[Collected data]
Start of Block

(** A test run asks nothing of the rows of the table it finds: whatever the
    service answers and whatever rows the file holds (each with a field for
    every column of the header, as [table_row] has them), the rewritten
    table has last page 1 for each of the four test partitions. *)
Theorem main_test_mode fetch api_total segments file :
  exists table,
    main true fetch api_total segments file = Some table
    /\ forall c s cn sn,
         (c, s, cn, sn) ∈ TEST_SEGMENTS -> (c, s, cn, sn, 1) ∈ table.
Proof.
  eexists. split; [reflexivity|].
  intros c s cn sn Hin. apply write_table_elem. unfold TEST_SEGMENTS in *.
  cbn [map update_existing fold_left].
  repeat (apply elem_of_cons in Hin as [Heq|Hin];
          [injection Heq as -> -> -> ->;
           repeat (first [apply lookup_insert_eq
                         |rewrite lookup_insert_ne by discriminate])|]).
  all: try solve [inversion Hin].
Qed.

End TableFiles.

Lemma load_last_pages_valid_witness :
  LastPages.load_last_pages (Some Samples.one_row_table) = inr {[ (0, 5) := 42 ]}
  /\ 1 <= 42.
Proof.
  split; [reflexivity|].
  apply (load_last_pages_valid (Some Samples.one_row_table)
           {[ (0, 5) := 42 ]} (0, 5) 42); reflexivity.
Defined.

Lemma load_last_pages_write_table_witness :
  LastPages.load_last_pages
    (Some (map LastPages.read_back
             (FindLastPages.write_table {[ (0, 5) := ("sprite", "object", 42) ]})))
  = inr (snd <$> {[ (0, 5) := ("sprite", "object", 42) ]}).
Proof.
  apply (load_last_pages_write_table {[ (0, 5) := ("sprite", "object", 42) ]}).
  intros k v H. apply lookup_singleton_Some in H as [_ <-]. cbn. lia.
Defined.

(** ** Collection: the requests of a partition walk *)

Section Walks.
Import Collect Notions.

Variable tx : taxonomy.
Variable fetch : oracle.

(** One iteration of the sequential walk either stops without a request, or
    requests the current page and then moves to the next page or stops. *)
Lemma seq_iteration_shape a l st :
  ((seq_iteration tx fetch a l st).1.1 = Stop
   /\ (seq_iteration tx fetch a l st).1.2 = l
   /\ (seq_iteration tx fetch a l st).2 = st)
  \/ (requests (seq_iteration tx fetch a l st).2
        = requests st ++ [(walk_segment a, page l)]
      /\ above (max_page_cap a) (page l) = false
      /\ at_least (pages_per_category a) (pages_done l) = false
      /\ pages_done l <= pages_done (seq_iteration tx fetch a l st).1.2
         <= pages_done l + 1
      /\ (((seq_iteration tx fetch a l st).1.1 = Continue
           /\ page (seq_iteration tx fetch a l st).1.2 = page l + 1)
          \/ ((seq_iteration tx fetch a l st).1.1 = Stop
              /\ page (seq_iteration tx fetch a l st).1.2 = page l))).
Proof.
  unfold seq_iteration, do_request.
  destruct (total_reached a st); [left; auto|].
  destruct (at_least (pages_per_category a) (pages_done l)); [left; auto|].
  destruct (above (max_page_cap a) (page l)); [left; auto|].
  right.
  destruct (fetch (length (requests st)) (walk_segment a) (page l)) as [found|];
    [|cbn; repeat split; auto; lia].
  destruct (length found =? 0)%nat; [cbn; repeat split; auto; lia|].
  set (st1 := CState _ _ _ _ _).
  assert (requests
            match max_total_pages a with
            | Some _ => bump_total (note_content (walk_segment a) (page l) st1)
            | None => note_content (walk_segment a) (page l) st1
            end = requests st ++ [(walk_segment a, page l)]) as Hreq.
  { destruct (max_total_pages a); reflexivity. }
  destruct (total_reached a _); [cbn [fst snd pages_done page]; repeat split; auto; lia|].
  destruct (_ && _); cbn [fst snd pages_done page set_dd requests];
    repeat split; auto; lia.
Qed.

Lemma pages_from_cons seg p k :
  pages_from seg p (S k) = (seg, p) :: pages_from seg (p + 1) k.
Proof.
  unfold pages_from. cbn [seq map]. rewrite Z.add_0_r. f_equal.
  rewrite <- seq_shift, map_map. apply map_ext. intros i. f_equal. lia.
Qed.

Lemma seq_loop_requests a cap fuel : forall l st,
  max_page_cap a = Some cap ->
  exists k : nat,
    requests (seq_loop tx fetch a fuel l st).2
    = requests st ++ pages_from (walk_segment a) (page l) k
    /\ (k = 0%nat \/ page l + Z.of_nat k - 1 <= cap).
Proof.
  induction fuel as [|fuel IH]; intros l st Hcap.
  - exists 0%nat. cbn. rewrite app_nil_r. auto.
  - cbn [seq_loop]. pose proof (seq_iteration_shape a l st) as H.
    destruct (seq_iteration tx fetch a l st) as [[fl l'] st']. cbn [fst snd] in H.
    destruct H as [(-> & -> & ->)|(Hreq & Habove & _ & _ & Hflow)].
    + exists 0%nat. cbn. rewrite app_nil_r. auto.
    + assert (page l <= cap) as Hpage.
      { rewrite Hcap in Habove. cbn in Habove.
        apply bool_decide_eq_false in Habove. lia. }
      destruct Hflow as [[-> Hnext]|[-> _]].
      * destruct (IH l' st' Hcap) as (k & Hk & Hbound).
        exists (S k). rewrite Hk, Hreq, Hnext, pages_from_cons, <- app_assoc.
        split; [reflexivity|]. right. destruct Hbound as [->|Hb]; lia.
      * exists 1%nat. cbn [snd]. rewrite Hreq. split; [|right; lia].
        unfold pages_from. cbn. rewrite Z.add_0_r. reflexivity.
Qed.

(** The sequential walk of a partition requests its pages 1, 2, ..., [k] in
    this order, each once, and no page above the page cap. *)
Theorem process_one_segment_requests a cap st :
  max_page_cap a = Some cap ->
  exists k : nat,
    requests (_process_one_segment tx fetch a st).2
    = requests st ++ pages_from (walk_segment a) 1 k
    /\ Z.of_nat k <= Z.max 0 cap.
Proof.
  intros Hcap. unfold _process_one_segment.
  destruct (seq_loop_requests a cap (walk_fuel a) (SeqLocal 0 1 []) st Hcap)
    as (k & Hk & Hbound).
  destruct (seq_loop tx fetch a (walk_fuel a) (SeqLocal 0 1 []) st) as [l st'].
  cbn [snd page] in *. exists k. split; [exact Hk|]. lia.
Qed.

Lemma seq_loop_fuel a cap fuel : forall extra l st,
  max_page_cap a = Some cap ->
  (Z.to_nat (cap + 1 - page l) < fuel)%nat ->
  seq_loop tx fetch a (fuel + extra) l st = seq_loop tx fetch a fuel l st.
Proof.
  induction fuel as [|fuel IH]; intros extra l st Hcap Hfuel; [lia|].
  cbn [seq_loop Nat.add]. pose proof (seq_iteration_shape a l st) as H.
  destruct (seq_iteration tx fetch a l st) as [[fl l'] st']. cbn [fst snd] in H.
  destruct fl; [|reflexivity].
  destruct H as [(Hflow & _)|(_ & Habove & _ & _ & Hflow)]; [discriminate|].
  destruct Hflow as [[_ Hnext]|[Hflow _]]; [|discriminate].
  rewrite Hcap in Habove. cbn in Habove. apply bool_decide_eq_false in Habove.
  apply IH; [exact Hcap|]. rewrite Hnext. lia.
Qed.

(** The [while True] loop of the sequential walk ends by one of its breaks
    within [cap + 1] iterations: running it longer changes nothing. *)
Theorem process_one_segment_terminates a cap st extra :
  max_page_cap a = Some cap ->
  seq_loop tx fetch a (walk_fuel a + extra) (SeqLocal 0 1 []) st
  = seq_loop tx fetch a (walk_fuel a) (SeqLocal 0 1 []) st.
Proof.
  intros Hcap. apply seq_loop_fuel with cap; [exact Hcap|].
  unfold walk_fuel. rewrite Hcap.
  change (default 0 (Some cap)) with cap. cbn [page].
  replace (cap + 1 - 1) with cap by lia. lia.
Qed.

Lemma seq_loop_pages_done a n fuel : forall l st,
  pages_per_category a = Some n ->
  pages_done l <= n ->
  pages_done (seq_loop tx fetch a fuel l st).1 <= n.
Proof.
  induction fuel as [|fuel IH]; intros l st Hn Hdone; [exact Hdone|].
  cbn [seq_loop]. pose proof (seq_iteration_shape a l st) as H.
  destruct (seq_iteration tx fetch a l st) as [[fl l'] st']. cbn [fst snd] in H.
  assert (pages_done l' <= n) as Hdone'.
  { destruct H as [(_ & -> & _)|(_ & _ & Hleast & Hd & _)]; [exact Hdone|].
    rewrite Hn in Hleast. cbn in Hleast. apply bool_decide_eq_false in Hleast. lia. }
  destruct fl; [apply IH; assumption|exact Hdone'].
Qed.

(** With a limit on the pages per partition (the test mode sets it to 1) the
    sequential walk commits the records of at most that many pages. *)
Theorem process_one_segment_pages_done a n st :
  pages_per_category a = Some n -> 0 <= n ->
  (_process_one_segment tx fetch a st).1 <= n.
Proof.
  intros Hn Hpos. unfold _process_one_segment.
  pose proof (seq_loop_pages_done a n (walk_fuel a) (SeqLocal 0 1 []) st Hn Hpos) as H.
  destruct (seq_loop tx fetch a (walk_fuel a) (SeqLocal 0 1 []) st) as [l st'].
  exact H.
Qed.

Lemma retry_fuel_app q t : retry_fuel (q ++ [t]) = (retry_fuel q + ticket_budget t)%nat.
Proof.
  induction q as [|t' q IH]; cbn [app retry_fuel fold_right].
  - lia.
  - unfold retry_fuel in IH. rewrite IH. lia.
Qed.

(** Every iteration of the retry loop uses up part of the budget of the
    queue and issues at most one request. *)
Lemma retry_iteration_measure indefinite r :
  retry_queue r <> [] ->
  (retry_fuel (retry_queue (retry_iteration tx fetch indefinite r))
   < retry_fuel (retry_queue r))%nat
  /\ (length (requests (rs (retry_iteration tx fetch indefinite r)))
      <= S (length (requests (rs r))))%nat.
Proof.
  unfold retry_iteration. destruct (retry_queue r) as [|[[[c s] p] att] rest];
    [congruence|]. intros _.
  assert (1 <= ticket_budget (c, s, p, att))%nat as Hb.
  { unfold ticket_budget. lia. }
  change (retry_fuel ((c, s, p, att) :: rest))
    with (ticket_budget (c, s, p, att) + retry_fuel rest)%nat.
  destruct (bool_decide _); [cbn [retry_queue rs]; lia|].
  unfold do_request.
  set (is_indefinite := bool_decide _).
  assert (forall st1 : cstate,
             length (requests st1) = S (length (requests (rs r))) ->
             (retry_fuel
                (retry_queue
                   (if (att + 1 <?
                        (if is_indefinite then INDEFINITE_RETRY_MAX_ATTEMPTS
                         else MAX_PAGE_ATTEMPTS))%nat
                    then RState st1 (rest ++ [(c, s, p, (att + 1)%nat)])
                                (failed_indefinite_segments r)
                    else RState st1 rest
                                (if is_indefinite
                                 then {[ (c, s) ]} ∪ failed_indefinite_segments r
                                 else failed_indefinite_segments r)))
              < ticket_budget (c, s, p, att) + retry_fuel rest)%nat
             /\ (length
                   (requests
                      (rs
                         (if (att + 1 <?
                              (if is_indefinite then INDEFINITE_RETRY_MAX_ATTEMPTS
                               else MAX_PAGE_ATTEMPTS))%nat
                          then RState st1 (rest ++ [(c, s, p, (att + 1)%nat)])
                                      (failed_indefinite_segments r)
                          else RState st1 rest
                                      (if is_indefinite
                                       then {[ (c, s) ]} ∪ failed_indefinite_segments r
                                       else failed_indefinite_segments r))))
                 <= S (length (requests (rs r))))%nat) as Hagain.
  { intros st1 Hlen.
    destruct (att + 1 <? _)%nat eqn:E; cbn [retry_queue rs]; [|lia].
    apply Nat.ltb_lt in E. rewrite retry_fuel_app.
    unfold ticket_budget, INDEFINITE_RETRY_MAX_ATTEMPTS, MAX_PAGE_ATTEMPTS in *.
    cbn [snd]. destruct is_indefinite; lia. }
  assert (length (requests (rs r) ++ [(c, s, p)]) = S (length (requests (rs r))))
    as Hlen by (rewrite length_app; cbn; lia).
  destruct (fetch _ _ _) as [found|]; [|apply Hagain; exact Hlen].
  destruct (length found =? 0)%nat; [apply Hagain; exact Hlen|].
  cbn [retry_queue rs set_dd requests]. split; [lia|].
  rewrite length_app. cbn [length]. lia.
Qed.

End of Block

What the task requires. Return every line holding the word "sprite" from the records.

Task output.
             (FindLastPages.write_table {[ (0, 5) := ("sprite", "object", 42) ]})))
  = inr (snd <$> {[ (0, 5) := ("sprite", "object", 42) ]}).
  apply (load_last_pages_write_table {[ (0, 5) := ("sprite", "object", 42) ]}).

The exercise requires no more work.